Task to carry out -> Return each line below holding the string "near".

___

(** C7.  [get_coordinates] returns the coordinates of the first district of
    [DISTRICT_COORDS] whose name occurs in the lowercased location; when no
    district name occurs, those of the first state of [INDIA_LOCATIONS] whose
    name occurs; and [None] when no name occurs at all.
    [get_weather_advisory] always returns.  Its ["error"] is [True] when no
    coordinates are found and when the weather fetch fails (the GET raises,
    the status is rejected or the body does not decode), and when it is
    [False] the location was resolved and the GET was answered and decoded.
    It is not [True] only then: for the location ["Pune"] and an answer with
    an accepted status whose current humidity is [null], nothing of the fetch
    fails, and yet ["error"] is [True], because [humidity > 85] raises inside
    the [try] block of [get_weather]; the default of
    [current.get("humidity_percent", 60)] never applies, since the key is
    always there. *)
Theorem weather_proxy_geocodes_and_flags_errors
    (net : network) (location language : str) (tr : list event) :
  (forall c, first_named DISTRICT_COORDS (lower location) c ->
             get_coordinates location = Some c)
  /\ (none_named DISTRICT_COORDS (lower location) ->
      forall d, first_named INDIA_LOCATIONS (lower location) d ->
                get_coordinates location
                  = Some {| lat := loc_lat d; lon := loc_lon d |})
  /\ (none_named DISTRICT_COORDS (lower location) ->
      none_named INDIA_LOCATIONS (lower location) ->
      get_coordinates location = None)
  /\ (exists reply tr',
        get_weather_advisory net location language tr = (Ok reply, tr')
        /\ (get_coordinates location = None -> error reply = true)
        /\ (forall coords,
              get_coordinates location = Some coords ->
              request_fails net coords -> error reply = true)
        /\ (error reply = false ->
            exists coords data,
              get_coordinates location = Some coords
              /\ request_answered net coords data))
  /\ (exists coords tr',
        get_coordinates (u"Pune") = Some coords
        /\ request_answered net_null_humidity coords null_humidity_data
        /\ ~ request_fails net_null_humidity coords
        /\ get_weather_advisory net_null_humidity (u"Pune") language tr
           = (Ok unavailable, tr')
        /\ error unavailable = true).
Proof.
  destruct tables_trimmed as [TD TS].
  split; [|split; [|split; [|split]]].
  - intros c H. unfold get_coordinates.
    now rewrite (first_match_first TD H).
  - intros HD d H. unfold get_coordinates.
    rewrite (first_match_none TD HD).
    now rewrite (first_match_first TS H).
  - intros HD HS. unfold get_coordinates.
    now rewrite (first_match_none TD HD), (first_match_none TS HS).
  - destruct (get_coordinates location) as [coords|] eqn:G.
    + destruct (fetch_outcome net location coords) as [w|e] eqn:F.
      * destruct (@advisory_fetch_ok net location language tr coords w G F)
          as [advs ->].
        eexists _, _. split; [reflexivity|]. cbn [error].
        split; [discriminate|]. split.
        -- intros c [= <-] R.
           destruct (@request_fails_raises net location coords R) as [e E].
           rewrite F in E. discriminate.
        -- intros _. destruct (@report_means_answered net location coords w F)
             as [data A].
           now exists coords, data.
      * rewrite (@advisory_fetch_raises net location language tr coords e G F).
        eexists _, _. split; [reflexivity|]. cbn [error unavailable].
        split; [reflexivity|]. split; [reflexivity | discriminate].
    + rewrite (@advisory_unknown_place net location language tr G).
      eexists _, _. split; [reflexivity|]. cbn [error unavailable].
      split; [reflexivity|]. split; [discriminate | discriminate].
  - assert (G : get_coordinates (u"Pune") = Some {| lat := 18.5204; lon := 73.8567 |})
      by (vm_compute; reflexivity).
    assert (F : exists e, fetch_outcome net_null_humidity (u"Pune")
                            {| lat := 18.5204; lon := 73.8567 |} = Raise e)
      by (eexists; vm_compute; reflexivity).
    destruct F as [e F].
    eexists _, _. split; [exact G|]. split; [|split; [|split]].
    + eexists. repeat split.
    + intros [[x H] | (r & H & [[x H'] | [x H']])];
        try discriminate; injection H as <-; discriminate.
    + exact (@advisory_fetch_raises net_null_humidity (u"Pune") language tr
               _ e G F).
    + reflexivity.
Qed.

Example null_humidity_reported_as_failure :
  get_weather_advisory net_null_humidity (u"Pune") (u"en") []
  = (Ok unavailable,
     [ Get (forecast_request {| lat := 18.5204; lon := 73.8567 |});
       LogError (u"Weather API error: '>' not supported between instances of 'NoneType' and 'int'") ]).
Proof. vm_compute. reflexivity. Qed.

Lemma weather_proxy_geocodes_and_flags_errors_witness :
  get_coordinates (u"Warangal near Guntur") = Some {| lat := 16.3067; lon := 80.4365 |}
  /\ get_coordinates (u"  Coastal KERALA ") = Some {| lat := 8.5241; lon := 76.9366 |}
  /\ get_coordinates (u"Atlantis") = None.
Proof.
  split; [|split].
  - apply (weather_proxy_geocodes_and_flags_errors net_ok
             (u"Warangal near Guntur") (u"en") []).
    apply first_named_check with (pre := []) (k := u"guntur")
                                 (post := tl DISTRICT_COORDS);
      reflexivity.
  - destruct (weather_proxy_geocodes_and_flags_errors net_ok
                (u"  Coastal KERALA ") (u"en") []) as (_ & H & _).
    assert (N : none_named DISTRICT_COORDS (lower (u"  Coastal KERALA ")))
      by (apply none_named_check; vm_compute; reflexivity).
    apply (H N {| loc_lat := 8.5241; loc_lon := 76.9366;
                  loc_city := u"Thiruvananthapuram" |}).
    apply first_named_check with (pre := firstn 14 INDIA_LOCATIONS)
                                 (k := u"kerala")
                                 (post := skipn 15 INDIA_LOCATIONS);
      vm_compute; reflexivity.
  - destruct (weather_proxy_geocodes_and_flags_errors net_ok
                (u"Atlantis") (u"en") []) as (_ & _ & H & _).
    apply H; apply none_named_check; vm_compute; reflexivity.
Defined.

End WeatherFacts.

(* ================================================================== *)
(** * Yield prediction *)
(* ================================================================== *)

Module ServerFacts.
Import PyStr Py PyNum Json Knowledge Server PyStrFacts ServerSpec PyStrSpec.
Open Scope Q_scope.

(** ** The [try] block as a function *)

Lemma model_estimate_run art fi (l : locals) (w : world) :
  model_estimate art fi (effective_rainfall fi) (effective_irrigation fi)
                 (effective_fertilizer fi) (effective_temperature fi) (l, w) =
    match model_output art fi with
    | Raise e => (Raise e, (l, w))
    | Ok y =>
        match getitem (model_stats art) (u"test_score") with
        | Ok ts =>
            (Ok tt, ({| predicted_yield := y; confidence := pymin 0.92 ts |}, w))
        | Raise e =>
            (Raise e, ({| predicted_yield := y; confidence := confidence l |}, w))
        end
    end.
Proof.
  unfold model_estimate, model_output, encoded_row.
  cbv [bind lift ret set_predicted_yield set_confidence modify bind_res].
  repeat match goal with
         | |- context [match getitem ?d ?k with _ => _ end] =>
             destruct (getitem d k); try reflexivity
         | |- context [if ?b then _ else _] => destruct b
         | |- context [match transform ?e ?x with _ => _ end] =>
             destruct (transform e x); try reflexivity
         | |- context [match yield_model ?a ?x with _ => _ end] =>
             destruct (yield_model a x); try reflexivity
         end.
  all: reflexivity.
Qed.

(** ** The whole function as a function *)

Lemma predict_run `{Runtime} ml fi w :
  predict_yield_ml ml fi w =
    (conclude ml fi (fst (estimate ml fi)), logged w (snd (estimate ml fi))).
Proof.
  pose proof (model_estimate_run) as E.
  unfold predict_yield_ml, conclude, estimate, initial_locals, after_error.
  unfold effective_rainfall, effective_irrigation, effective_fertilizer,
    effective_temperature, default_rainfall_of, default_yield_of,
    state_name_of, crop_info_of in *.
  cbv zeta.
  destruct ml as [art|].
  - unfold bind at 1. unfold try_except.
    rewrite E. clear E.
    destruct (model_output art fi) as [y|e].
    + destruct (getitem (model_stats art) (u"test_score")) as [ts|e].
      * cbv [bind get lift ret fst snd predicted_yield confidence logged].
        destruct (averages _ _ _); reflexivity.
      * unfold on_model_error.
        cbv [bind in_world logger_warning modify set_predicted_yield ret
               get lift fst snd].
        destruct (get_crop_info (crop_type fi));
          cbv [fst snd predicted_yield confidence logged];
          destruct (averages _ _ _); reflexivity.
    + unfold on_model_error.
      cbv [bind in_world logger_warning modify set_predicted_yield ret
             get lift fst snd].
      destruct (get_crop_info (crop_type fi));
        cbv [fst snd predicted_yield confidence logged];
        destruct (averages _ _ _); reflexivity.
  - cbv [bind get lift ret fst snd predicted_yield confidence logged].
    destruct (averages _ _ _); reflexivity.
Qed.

___

Written solution ->
  get_coordinates (u"Warangal near Guntur") = Some {| lat := 16.3067; lon := 80.4365 |}
             (u"Warangal near Guntur") (u"en") []).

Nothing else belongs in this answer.